• **SOURCE MATERIAL**
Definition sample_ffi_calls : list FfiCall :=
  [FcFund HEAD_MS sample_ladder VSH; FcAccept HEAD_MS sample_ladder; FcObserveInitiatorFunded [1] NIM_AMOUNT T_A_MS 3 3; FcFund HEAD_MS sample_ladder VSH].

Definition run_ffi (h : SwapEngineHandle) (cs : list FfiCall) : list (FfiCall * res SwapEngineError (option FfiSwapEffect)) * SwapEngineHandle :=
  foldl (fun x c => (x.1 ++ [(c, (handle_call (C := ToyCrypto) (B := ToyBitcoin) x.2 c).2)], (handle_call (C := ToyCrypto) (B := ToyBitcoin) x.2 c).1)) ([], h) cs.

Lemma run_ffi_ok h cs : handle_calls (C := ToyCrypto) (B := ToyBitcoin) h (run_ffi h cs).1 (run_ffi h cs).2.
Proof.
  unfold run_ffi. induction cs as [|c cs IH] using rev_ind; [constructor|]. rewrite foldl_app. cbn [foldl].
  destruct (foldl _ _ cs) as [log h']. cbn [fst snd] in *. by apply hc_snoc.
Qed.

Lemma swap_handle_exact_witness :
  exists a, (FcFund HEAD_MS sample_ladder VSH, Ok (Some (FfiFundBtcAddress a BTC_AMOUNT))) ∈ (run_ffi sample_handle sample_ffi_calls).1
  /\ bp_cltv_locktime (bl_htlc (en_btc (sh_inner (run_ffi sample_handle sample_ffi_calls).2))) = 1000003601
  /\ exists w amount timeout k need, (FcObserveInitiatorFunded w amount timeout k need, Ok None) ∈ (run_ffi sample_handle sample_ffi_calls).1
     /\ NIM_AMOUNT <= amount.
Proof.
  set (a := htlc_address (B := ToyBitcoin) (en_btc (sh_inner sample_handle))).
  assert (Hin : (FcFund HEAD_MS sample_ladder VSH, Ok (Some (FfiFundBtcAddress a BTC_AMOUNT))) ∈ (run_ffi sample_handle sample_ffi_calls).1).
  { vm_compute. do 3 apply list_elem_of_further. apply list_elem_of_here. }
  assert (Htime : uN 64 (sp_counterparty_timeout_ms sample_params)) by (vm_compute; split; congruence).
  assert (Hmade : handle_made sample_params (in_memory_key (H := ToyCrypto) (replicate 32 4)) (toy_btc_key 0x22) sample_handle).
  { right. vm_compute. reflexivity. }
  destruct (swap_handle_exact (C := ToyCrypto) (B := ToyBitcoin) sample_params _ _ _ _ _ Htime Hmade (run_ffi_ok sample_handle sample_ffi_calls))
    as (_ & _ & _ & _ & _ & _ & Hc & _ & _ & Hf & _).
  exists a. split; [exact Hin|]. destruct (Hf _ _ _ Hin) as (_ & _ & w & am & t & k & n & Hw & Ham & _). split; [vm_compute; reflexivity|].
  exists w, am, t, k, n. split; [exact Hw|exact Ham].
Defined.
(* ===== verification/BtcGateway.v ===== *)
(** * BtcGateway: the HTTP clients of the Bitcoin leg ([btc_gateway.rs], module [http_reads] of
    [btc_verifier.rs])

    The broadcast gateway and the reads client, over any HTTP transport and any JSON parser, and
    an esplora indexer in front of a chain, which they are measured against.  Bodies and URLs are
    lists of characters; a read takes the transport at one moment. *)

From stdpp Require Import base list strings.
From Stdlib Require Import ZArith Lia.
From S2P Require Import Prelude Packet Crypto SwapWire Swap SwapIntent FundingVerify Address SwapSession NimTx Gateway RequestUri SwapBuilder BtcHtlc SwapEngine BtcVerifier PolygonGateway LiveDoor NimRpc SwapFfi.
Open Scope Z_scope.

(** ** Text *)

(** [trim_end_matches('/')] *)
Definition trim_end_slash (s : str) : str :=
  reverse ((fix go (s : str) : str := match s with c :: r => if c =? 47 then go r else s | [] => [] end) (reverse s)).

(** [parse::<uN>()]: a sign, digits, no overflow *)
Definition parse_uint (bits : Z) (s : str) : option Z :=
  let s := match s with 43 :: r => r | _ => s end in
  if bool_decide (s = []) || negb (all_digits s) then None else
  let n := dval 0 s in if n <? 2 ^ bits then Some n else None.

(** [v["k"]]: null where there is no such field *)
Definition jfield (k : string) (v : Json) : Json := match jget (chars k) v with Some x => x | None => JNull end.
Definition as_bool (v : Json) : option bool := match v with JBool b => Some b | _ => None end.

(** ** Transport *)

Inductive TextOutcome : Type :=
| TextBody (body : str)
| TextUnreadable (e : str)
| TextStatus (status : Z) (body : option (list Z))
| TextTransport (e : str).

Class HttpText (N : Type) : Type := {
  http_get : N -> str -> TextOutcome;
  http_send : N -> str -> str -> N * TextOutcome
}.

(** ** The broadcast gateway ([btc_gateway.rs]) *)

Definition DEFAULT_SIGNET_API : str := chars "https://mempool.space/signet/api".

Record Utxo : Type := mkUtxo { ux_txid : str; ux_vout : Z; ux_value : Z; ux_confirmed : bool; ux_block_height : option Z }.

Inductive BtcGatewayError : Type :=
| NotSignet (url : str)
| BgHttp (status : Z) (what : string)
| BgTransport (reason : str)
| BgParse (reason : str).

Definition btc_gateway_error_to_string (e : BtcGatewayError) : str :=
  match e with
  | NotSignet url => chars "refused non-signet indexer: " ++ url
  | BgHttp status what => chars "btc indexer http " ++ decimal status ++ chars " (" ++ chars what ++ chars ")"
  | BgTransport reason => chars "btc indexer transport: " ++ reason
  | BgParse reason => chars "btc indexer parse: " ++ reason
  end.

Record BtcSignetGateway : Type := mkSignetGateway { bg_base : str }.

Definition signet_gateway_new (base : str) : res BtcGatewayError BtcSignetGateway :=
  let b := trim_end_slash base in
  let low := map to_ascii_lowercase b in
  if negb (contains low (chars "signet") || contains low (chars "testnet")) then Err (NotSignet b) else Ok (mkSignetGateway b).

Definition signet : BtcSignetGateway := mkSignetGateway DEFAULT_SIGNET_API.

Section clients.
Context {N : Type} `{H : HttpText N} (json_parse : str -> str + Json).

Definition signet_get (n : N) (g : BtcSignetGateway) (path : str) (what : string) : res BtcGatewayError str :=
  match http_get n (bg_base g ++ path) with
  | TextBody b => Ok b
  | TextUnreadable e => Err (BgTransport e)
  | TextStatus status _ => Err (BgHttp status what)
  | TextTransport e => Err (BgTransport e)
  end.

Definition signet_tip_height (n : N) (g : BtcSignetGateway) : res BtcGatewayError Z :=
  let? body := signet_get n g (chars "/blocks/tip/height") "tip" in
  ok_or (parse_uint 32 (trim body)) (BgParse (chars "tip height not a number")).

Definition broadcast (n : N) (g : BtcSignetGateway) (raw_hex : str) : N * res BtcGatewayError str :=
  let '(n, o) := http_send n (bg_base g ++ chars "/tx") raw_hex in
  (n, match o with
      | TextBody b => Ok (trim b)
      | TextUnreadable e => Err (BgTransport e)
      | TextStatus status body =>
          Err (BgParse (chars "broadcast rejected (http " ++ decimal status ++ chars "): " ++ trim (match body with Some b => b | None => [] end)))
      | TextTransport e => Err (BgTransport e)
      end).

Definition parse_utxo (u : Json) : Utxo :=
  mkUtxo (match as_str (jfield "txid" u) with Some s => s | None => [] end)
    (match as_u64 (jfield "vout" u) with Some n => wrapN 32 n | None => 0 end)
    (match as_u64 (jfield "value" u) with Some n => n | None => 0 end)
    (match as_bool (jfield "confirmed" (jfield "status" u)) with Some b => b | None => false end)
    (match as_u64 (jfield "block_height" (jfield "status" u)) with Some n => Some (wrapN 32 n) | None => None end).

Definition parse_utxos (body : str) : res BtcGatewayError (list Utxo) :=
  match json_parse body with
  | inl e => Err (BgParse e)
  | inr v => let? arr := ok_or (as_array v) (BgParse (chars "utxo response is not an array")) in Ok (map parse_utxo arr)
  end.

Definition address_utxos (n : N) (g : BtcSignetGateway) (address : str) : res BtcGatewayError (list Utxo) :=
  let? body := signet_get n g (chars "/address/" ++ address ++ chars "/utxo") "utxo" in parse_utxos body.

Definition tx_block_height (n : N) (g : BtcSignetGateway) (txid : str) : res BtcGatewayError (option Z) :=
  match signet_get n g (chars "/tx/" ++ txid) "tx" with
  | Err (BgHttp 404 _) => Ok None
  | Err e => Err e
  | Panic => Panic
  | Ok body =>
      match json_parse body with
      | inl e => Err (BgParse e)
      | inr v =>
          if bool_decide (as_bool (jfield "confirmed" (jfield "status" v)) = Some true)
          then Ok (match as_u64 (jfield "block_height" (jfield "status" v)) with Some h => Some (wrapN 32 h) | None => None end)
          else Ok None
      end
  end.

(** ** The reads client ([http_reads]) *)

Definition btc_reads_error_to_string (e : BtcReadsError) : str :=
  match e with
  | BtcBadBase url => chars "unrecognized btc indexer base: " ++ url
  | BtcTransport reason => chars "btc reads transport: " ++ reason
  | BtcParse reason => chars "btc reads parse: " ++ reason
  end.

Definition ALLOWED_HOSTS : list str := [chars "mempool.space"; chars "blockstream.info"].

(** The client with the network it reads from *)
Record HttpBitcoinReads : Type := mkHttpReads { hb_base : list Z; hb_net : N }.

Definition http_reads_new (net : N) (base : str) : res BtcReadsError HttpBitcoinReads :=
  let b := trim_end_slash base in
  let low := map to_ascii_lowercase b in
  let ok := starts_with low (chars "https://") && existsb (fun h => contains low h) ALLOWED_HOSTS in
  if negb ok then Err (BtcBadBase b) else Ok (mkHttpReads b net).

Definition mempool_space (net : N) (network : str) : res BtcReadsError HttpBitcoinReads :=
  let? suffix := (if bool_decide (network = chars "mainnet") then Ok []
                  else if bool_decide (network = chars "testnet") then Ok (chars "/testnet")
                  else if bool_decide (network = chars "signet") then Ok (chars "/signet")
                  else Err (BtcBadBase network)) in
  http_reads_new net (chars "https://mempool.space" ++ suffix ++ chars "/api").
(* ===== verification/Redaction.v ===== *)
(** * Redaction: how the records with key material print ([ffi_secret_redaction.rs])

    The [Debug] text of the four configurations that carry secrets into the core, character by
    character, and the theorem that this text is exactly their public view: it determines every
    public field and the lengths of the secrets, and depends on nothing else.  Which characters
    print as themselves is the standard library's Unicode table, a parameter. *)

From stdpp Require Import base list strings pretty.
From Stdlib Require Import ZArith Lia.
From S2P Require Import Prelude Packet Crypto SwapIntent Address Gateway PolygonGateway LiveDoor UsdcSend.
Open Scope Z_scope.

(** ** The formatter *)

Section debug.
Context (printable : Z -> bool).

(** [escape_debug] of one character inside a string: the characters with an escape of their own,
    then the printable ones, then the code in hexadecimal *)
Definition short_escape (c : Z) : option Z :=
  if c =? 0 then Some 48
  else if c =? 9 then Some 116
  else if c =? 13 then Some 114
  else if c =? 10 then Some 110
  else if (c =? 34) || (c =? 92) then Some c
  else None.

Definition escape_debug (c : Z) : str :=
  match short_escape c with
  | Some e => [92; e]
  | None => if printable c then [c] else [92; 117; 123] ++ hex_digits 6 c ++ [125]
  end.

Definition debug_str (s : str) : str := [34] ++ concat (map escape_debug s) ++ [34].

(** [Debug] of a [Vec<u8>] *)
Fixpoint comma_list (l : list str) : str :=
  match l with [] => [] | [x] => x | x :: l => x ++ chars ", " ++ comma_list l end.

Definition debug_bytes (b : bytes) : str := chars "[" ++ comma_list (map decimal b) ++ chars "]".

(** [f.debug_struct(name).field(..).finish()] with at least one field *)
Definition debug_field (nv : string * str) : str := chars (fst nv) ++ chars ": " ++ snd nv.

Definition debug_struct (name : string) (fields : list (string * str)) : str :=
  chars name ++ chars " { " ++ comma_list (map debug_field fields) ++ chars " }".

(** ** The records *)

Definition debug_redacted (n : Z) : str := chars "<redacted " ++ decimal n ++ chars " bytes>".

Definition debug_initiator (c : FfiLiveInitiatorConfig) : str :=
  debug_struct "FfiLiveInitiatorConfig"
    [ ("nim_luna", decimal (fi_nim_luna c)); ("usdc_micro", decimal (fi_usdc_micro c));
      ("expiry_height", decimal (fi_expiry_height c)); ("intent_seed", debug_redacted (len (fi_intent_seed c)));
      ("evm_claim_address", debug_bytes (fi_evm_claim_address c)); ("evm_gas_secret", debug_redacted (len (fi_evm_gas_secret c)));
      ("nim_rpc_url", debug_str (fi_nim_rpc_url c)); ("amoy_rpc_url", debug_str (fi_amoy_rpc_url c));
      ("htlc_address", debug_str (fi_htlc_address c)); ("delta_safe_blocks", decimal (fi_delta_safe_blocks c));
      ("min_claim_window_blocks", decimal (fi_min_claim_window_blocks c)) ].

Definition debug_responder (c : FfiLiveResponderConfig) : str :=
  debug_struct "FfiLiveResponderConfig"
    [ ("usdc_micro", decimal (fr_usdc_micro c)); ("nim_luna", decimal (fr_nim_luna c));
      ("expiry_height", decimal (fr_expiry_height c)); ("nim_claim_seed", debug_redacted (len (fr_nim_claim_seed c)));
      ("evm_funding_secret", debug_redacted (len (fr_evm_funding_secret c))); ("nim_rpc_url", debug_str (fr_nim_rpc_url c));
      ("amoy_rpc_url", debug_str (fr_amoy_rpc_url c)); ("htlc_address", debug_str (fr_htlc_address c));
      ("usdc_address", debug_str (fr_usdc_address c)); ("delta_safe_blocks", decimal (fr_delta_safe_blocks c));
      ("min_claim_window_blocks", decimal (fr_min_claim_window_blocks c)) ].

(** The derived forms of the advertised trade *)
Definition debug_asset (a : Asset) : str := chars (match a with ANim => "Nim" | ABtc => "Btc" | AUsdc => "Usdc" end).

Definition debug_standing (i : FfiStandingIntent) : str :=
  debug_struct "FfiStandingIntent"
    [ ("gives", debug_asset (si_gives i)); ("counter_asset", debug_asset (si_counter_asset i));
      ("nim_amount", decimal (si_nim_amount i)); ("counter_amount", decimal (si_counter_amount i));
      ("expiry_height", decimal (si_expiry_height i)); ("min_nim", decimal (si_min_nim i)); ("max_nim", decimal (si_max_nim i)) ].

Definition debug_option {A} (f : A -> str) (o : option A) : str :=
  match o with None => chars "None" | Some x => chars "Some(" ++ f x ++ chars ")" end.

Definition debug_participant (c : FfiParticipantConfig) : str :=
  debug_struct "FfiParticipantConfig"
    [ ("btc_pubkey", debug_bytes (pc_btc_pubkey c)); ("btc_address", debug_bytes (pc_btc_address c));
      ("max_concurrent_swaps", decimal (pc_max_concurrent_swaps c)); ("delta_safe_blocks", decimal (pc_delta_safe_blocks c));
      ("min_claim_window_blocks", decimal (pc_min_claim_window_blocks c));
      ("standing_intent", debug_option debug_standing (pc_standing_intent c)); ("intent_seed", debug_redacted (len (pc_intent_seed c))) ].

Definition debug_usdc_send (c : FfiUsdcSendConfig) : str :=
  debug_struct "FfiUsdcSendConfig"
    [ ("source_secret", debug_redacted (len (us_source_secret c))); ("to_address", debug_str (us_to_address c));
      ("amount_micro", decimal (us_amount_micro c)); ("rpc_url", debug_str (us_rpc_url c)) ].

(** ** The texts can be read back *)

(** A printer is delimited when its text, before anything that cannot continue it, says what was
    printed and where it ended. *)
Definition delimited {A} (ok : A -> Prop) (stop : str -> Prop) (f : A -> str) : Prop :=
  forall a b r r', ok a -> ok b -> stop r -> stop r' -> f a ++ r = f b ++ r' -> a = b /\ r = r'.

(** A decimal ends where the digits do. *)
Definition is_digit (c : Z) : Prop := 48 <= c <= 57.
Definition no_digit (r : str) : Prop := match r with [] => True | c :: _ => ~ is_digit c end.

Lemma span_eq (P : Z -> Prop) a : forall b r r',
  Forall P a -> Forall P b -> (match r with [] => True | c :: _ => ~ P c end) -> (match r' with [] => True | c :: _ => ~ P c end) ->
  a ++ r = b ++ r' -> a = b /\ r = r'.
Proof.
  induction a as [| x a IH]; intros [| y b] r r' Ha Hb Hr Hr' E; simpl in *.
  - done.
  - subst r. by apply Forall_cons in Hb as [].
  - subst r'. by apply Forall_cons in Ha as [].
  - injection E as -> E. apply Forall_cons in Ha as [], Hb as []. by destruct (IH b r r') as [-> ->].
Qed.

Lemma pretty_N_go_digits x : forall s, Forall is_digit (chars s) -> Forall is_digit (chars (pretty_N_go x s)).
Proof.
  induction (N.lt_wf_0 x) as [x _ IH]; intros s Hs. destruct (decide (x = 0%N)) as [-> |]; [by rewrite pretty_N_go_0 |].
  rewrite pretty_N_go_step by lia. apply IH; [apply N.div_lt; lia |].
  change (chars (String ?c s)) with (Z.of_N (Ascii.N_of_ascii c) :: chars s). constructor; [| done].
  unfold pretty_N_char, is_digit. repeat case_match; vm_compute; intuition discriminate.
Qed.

• **EXERCISE OBJECTIVE**
In the listing above, find the line containing "Context (printable : Z -> bool)." and the line containing "(** [f.debug_struct(name).field(..).finish()] with". Output them and every line between, exactly, and nothing else.

• **YOUR RESPONSE**
Context (printable : Z -> bool).

(** [escape_debug] of one character inside a string: the characters with an escape of their own,
    then the printable ones, then the code in hexadecimal *)
Definition short_escape (c : Z) : option Z :=
  if c =? 0 then Some 48
  else if c =? 9 then Some 116
  else if c =? 13 then Some 114
  else if c =? 10 then Some 110
  else if (c =? 34) || (c =? 92) then Some c
  else None.

Definition escape_debug (c : Z) : str :=
  match short_escape c with
  | Some e => [92; e]
  | None => if printable c then [c] else [92; 117; 123] ++ hex_digits 6 c ++ [125]
  end.

Definition debug_str (s : str) : str := [34] ++ concat (map escape_debug s) ++ [34].

(** [Debug] of a [Vec<u8>] *)
Fixpoint comma_list (l : list str) : str :=
  match l with [] => [] | [x] => x | x :: l => x ++ chars ", " ++ comma_list l end.

Definition debug_bytes (b : bytes) : str := chars "[" ++ comma_list (map decimal b) ++ chars "]".

(** [f.debug_struct(name).field(..).finish()] with at least one field *)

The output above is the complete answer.